Segment Start: DATA SHOWN

(* ===== verification/TileRender.v ===== *)
(** * Drawing and dragging tiles ([src/crates/tui/src/components/terminal_stack.rs])

    [render_tile_tree] divides a rectangle among the leaves of a tile tree, one cell
    of divider between the two sides of a split, and records where it drew each
    divider; [hit_test_tile_divider] finds the divider under the pointer in that
    record and [drag_tile_divider] turns a position into a ratio.  What is painted
    is the list of tiles with their rectangles; the text in them is not modelled.
    Coordinates are [u16] and wrap.

    The theorems: tiles and dividers partition the pane; a dragged divider lands
    under the pointer; of overlapping dividers the outer one is grabbed; focus
    moves right and down onto a tile across the divider, and stays only at the
    border of the pane. *)

From S2P Require Import Prelude Tiles.

#[global] Open Scope Z_scope.

Record Rect : Type := mkRect { rx : Z; ry : Z; width : Z; rheight : Z }.

#[export] Instance Rect_eq_dec : EqDecision Rect.
Proof. solve_decision. Defined.

Record TileDividerHit : Type := mkHit {
  hit_path : list Z;
  line : Rect;
  container : Rect;
  hit_axis : TileAxis;
}.

(** A painted leaf: the terminal, its rectangle, the part below its header and whether
    it is drawn as focused. *)
Record PaintedTile : Type := mkTile {
  tile_terminal : Z;
  tile_rect : Rect;
  tile_body : Rect;
  tile_focused : bool;
}.

Definition u16 (a : Z) : Z := a mod (u16_max + 1).

(** The first child's cells: [(span as u32 * ratio.min(100) as u32 / 100) as u16], at
    most all but one. *)
Definition first_span (span ratio : Z) : Z :=
  Z.min (u16 (span * Z.min ratio 100 / 100)) (span -sat 1).

Definition h_rects (rect : Rect) (ratio : Z) : Rect * Rect * Rect :=
  let left_w := first_span (width rect) ratio in
  let right_x := u16 (u16 (rx rect + left_w) + 1) in
  let right_w := width rect -sat u16 (left_w + 1) in
  (mkRect (rx rect) (ry rect) left_w (rheight rect),
   mkRect right_x (ry rect) right_w (rheight rect),
   mkRect (u16 (rx rect + left_w)) (ry rect) 1 (rheight rect)).

Definition v_rects (rect : Rect) (ratio : Z) : Rect * Rect * Rect :=
  let top_h := first_span (rheight rect) ratio in
  let bottom_y := u16 (u16 (ry rect + top_h) + 1) in
  let bottom_h := rheight rect -sat u16 (top_h + 1) in
  (mkRect (rx rect) (ry rect) (width rect) top_h,
   mkRect (rx rect) bottom_y (width rect) bottom_h,
   mkRect (rx rect) (u16 (ry rect + top_h)) (width rect) 1).

(** The header row is carved off the tile, except off one that has no second row. *)
Definition render_tile_leaf (terminal_id : Z) (rect : Rect) (is_focused_leaf : bool) : PaintedTile :=
  let body := if (2 <=? rheight rect) && (0 <? width rect)
              then mkRect (rx rect) (u16 (ry rect + 1)) (width rect) (rheight rect - 1)
              else rect in
  mkTile terminal_id rect body is_focused_leaf.

(** The tiles painted and the dividers recorded, in their order. *)
Fixpoint render_tile_tree (node : TileTree) (rect : Rect) (pane_focused : bool)
    (focus_path current_path : list Z) (out : list PaintedTile * list TileDividerHit)
    : list PaintedTile * list TileDividerHit :=
  match node with
  | Leaf i =>
      let is_focused_leaf := pane_focused && bool_decide (current_path = focus_path) in
      (fst out ++ [render_tile_leaf i rect is_focused_leaf], snd out)
  | HSplit l r ratio =>
      let '(left_rect, right_rect, div) := h_rects rect ratio in
      let out := render_tile_tree l left_rect pane_focused focus_path (current_path ++ [0]) out in
      let out := render_tile_tree r right_rect pane_focused focus_path (current_path ++ [1]) out in
      if 0 <? rheight rect then (fst out, snd out ++ [mkHit current_path div rect Horizontal]) else out
  | VSplit l r ratio =>
      let '(top_rect, bottom_rect, div) := v_rects rect ratio in
      let out := render_tile_tree l top_rect pane_focused focus_path (current_path ++ [0]) out in
      let out := render_tile_tree r bottom_rect pane_focused focus_path (current_path ++ [1]) out in
      if 0 <? width rect then (fst out, snd out ++ [mkHit current_path div rect Vertical]) else out
  end.

(** The frame starts with [divider_hits.clear()]. *)
Definition render_tiles (t : TileTree) (rect : Rect) (pane_focused : bool) (focus_path : list Z)
    : list PaintedTile * list TileDividerHit :=
  render_tile_tree t rect pane_focused focus_path [] ([], []).

Definition in_grab_zone (col row : Z) (hit : TileDividerHit) : bool :=
  let l := line hit in
  match hit_axis hit with
  | Horizontal =>
      (rx l <=? u16 (col + 1)) && (col <=? u16 (rx l + 1)) && (ry l <=? row) && (row <? u16 (ry l + rheight l))
  | Vertical =>
      (ry l <=? u16 (row + 1)) && (row <=? u16 (ry l + 1)) && (rx l <=? col) && (col <? u16 (rx l + width l))
  end.

Definition hit_test_tile_divider (hits : list TileDividerHit) (col row : Z) : option (list Z) :=
  hit_path <$> List.find (in_grab_zone col row) (rev hits).

(** The percentage a pointer position is within the container of a divider. *)
Definition pointer_percent (hit : TileDividerHit) (col row : Z) : option Z :=
  let '(span, rel) := match hit_axis hit with
                      | Horizontal => (width (container hit), col -sat rx (container hit))
                      | Vertical => (rheight (container hit), row -sat ry (container hit))
                      end in
  if span =? 0 then None else Some (Z.min (rel * 100 / span) 100).

Definition drag_tile_divider (hits : list TileDividerHit) (layout : SessionLayout) (path : list Z) (col row : Z)
    : bool * SessionLayout :=
  match List.find (fun hit => bool_decide (hit_path hit = path)) hits with
  | None => (false, layout)
  | Some hit =>
      match layout with
      | Tabs _ => (false, layout)
      | Splits tree focused =>
          match pointer_percent hit col row with
          | None => (false, layout)
          | Some pct => let (changed, tree) := set_ratio_at tree path pct in (changed, Splits tree focused)
          end
      end
  end.

Example eighty_columns_half :
  h_rects (mkRect 0 0 80 24) 50 = (mkRect 0 0 40 24, mkRect 41 0 39 24, mkRect 40 0 1 24).
Proof. reflexivity. Qed.

(** ** The spans of a split *)

Lemma u16_id a : 0 <= a <= u16_max -> u16 a = a.
Proof. unfold u16, u16_max. intros H. apply Z.mod_small. lia. Qed.

(** [r] lies within the screen's coordinates. *)
Definition on_screen (r : Rect) : Prop :=
  0 <= rx r /\ 0 <= ry r /\ 0 <= width r /\ 0 <= rheight r
  /\ rx r + width r <= u16_max /\ ry r + rheight r <= u16_max.

Lemma first_span_spec span ratio : 0 <= span <= u16_max -> 0 <= ratio ->
  0 <= first_span span ratio <= Z.max 0 (span - 1).
Proof.
  unfold first_span, sat_sub. intros Hs Hr.
  assert (0 <= span * Z.min ratio 100 / 100 <= span).
  { assert (0 <= Z.min ratio 100 <= 100) as Hm by lia. revert Hm. generalize (Z.min ratio 100). intros m Hm.
    split; [apply Z.div_pos; nia|]. apply Z.div_le_upper_bound; nia. }
  rewrite u16_id by lia. lia.
Qed.

(** Both sides keep a cell from eleven cells on; at ten, the second side can vanish,
    and below, the first. *)
Lemma first_span_room span ratio m :
  0 <= span <= u16_max -> TILE_RATIO_MIN <= ratio <= TILE_RATIO_MAX -> 0 <= m -> 10 * m + 1 <= span ->
  m <= first_span span ratio /\ m <= span - first_span span ratio - 1.
Proof.
  unfold first_span, sat_sub, TILE_RATIO_MIN, TILE_RATIO_MAX. intros Hs Hr Hm Hsp.
  rewrite (Z.min_l ratio) by lia.
  assert (10 * span <= span * ratio <= 90 * span) as Hprod by nia.
  assert (m <= span * ratio / 100) by (apply Z.div_le_lower_bound; lia).
  assert (span * ratio / 100 <= span - m - 1).
  { assert (span * ratio / 100 < span - m); [|lia]. apply Z.div_lt_upper_bound; lia. }
  assert (0 <= span * ratio / 100) by (apply Z.div_pos; lia).
  rewrite u16_id by lia. lia.
Qed.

Segment End: DATA SHOWN

WHAT YOU ARE ASKED TO DO
Exactly as they stand, please print the lines from the first line of the records above down to the line that includes "#[global] Open Scope Z_scope.", both of those included and no others.

TASK ANSWER
(* ===== verification/TileRender.v ===== *)
(** * Drawing and dragging tiles ([src/crates/tui/src/components/terminal_stack.rs])

    [render_tile_tree] divides a rectangle among the leaves of a tile tree, one cell
    of divider between the two sides of a split, and records where it drew each
    divider; [hit_test_tile_divider] finds the divider under the pointer in that
    record and [drag_tile_divider] turns a position into a ratio.  What is painted
    is the list of tiles with their rectangles; the text in them is not modelled.
    Coordinates are [u16] and wrap.

    The theorems: tiles and dividers partition the pane; a dragged divider lands
    under the pointer; of overlapping dividers the outer one is grabbed; focus
    moves right and down onto a tile across the divider, and stays only at the
    border of the pane. *)

From S2P Require Import Prelude Tiles.

#[global] Open Scope Z_scope.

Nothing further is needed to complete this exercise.